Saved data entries
++++++

(* ===== verification/Json.v ===== *)
(** * nlohmann::json values and the operations the sources use

    [json] is the value type; an object is a [std::map], i.e. an ordered entry
    list.  Non-const [operator[]] turns [null] into an object and inserts
    missing keys; const [operator[]] of a missing key fails an assertion.
    [get<T>] checks the type and converts numbers with [static_cast]. *)

From S2P Require Import Prelude Strings OMap Outcome.
From Stdlib Require Import Ascii.
From Stdlib Require Import SpecFloat.

Set Warnings "-register-all".

Inductive json :=
| JNull
| JBool (b : bool)
| JInt (z : Z)          (** [number_integer], 64-bit signed *)
| JUInt (z : Z)         (** [number_unsigned], 64-bit unsigned *)
| JFloat (f : spec_float)
| JStr (s : string)
| JArr (l : list json)
| JObj (m : list (string * json)).

(** Induction with the hypothesis for the members of arrays and objects. *)
Fixpoint json_ind' (P : json -> Prop)
    (Hn : P JNull) (Hb : forall b, P (JBool b)) (Hi : forall z, P (JInt z))
    (Hu : forall z, P (JUInt z)) (Hf : forall f, P (JFloat f)) (Hs : forall s, P (JStr s))
    (Ha : forall l, Forall P l -> P (JArr l))
    (Ho : forall m, Forall (fun kv => P kv.2) m -> P (JObj m)) (j : json) {struct j} : P j :=
  let go := json_ind' P Hn Hb Hi Hu Hf Hs Ha Ho in
  match j with
  | JNull => Hn
  | JBool b => Hb b
  | JInt z => Hi z
  | JUInt z => Hu z
  | JFloat f => Hf f
  | JStr s => Hs s
  | JArr l =>
      Ha l ((fix goA (l : list json) : Forall P l :=
               match l with
               | [] => Forall_nil_2 _
               | x :: l => Forall_cons_2 _ _ _ (go x) (goA l)
               end) l)
  | JObj m =>
      Ho m ((fix goO (m : list (string * json)) : Forall (fun kv => P kv.2) m :=
               match m with
               | [] => Forall_nil_2 _
               | kv :: m => Forall_cons_2 _ _ _ (go kv.2) (goO m)
               end) m)
  end.

#[export] Instance spec_float_eq_dec : EqDecision spec_float.
Proof. solve_decision. Defined.

#[export] Instance json_eq_dec : EqDecision json.
Proof.
  refine (fix go (x y : json) : Decision (x = y) :=
    let _ : EqDecision json := go in
    match x, y with
    | JNull, JNull => left eq_refl
    | JBool a, JBool b => cast_if (decide (a = b))
    | JInt a, JInt b => cast_if (decide (a = b))
    | JUInt a, JUInt b => cast_if (decide (a = b))
    | JFloat a, JFloat b => cast_if (decide (a = b))
    | JStr a, JStr b => cast_if (decide (a = b))
    | JArr a, JArr b => cast_if (decide (a = b))
    | JObj a, JObj b => cast_if (decide (a = b))
    | _, _ => right _
    end); congruence.
Defined.

(** Objects at every depth have strictly increasing keys. *)
Inductive json_wf : json -> Prop :=
| wf_null : json_wf JNull
| wf_bool b : json_wf (JBool b)
| wf_int z : json_wf (JInt z)
| wf_uint z : json_wf (JUInt z)
| wf_float f : json_wf (JFloat f)
| wf_str s : json_wf (JStr s)
| wf_arr l : Forall json_wf l -> json_wf (JArr l)
| wf_obj m : omap_wf m -> Forall (fun kv => json_wf kv.2) m -> json_wf (JObj m).

(** ** Queries *)

Definition is_null (j : json) : bool := match j with JNull => true | _ => false end.
Definition is_string (j : json) : bool := match j with JStr _ => true | _ => false end.

Definition contains (j : json) (k : string) : bool :=
  match j with JObj m => omap_has k m | _ => false end.

(** const [j[k]] *)
Definition jat (j : json) (k : string) : outcome json :=
  match j with
  | JObj m => match omap_get k m with Some v => Ret v | None => Undef end
  | _ => Throw JsonTypeError
  end.

(** the member [k], [null] when there is none *)
Definition jget (j : json) (k : string) : json :=
  match j with
  | JObj m => default JNull (omap_get k m)
  | _ => JNull
  end.

(** non-const access: [jref j k f] replaces [j[k]] by its image under [f] *)
Definition jref (j : json) (k : string) (f : json -> outcome json) : outcome json :=
  match j with
  | JNull => v ← f JNull; Ret (JObj [(k, v)])
  | JObj m => v ← f (default JNull (omap_get k m)); Ret (JObj (omap_set k v m))
  | _ => Throw JsonTypeError
  end.

(** [j[k] = v] *)
Definition jset (j : json) (k : string) (v : json) : outcome json := jref j k (fun _ => Ret v).

(** reading [j[k]] without const: the new value of [j], and the member *)
Definition jread (j : json) (k : string) : outcome (json * json) :=
  j' ← jref j k Ret; Ret (j', jget j' k).

(** a local object built by assignments [j[k] = v] from [null] *)
Definition mk_obj (l : list (string * json)) : json :=
  JObj (foldl (fun m kv => omap_set kv.1 kv.2 m) [] l).

Definition jpush_back (j v : json) : outcome json :=
  match j with
  | JNull => Ret (JArr [v])
  | JArr l => Ret (JArr (l ++ [v]))
  | _ => Throw JsonTypeError
  end.

(** [for(auto &x : j)] *)
Definition jelems (j : json) : list json :=
  match j with
  | JNull => []
  | JArr l => l
  | JObj m => m.*2
  | j => [j]
  end.

(** [j.items()]: array indices and the empty key of a primitive included *)
Definition jitems (j : json) : list (string * json) :=
  match j with
  | JNull => []
  | JArr l => imap (fun i x => (to_string (Z.of_nat i), x)) l
  | JObj m => m
  | j => [("", j)]
  end.

Definition jsize (j : json) : nat := length (jelems j).

(** the nesting of arrays and objects, the fuel of the recursions on a value *)
Fixpoint json_depth (j : json) : nat :=
  match j with
  | JArr l => S (list_max (json_depth <$> l))
  | JObj m => S (list_max ((fun kv => json_depth kv.2) <$> m))
  | _ => 0
  end.

(** ** [get<T>] *)

Definition get_string (j : json) : outcome string :=
  match j with JStr s => Ret s | _ => Throw JsonTypeError end.

Definition get_bool (j : json) : outcome bool :=
  match j with JBool b => Ret b | _ => Throw JsonTypeError end.

(** truncation of a double; [None] for infinities and NaN *)
Definition float_trunc (f : spec_float) : option Z :=
  match f with
  | S754_zero _ => Some 0%Z
  | S754_finite s m e =>
      let a := if (0 <=? e)%Z then (Zpos m * 2 ^ e)%Z else (Zpos m / 2 ^ (- e))%Z in
      Some (if s then (- a)%Z else a)
  | S754_infinity _ | S754_nan => None
  end.

(** [static_cast] from a number member; [lo..hi] is the range of the type,
    [cast] the conversion between integer types, [from_bool] whether the
    library converts booleans (all types but [int64_t], [uint64_t], [double]). *)
Definition get_arith (cast : Z -> Z) (lo hi : Z) (from_bool : bool) (j : json) : outcome Z :=
  match j with
  | JInt z | JUInt z => Ret (cast z)
  | JFloat f =>
      match float_trunc f with
      | Some z => if (lo <=? z)%Z && (z <=? hi)%Z then Ret z else Undef
      | None => Undef
      end
  | JBool b => if from_bool then Ret (Z.b2z b) else Throw JsonTypeError
  | _ => Throw JsonTypeError
  end.

Definition get_int : json -> outcome Z := get_arith (wrapS 32) INT_MIN INT_MAX true.
Definition get_long : json -> outcome Z := get_arith (wrapS 64) (- 2 ^ 63) (2 ^ 63 - 1) false.
Definition get_llong : json -> outcome Z := get_arith (wrapS 64) (- 2 ^ 63) (2 ^ 63 - 1) true.
Definition get_ulong : json -> outcome Z := get_arith (wrapU 64) 0 (2 ^ 64 - 1) false.

Definition get_array (j : json) : outcome (list json) :=
  match j with JArr l => Ret l | _ => Throw JsonTypeError end.
Definition get_strings (j : json) : outcome (list string) :=
  l ← get_array j; omapM get_string l.

(** [json(v)] for an [int]/[long long] and for unsigned types *)
Definition of_int (z : Z) : json := JInt z.
Definition of_uint (z : Z) : json := JUInt z.
Definition of_strings (l : list string) : json := JArr (JStr <$> l).

(** ** The nesting of a value *)

Lemma list_max_elem n l : n ∈ l -> n <= list_max l.
Proof. induction 1; simpl; lia. Qed.

Lemma jget_depth j k : contains j k = true -> json_depth (jget j k) < json_depth j.
Proof.
  destruct j as [| | | | | | |m]; try done. unfold contains, omap_has. simpl. intros Hk.
  apply bool_decide_eq_true in Hk as [v Hv]. rewrite Hv. simpl.
  apply omap_get_elem in Hv. apply Nat.lt_succ_r, list_max_elem.
  apply list_elem_of_fmap. by exists (k, v).
Qed.

Lemma jelems_depth x j : x ∈ jelems j -> json_depth x <= json_depth j.
Proof.
  destruct j; simpl; rewrite ?list_elem_of_singleton; try (intros ->; done); try by rewrite elem_of_nil.
  - intros Hx. apply Nat.le_le_succ_r, list_max_elem, list_elem_of_fmap. eauto.
  - intros ([k v] & -> & Hx)%list_elem_of_fmap.
    apply Nat.le_le_succ_r, list_max_elem, list_elem_of_fmap. by exists (k, v).
Qed.

Lemma jitems_depth kv j : kv ∈ jitems j -> json_depth kv.2 <= json_depth j.
Proof.
  destruct j; simpl; rewrite ?list_elem_of_singleton; try (intros ->; done); try by rewrite elem_of_nil.
  - intros Hx. apply list_elem_of_lookup_1 in Hx as [i Hx].
    rewrite list_lookup_imap in Hx. apply fmap_Some in Hx as (x & Hx & ->). simpl.
    apply Nat.le_le_succ_r, list_max_elem, list_elem_of_fmap. exists x. split; [done|].
    by eapply list_elem_of_lookup_2.
  - intros Hx. apply Nat.le_le_succ_r, list_max_elem, list_elem_of_fmap. eauto.
Qed.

++++++

Exercise objective: In the entries above, find each line with the string "JUInt" and copy it.

Answer section:
| JUInt (z : Z)         (** [number_unsigned], 64-bit unsigned *)
    (Hu : forall z, P (JUInt z)) (Hf : forall f, P (JFloat f)) (Hs : forall s, P (JStr s))
  | JUInt z => Hu z
    | JUInt a, JUInt b => cast_if (decide (a = b))
| wf_uint z : json_wf (JUInt z)
  | JInt z | JUInt z => Ret (cast z)
Definition of_uint (z : Z) : json := JUInt z.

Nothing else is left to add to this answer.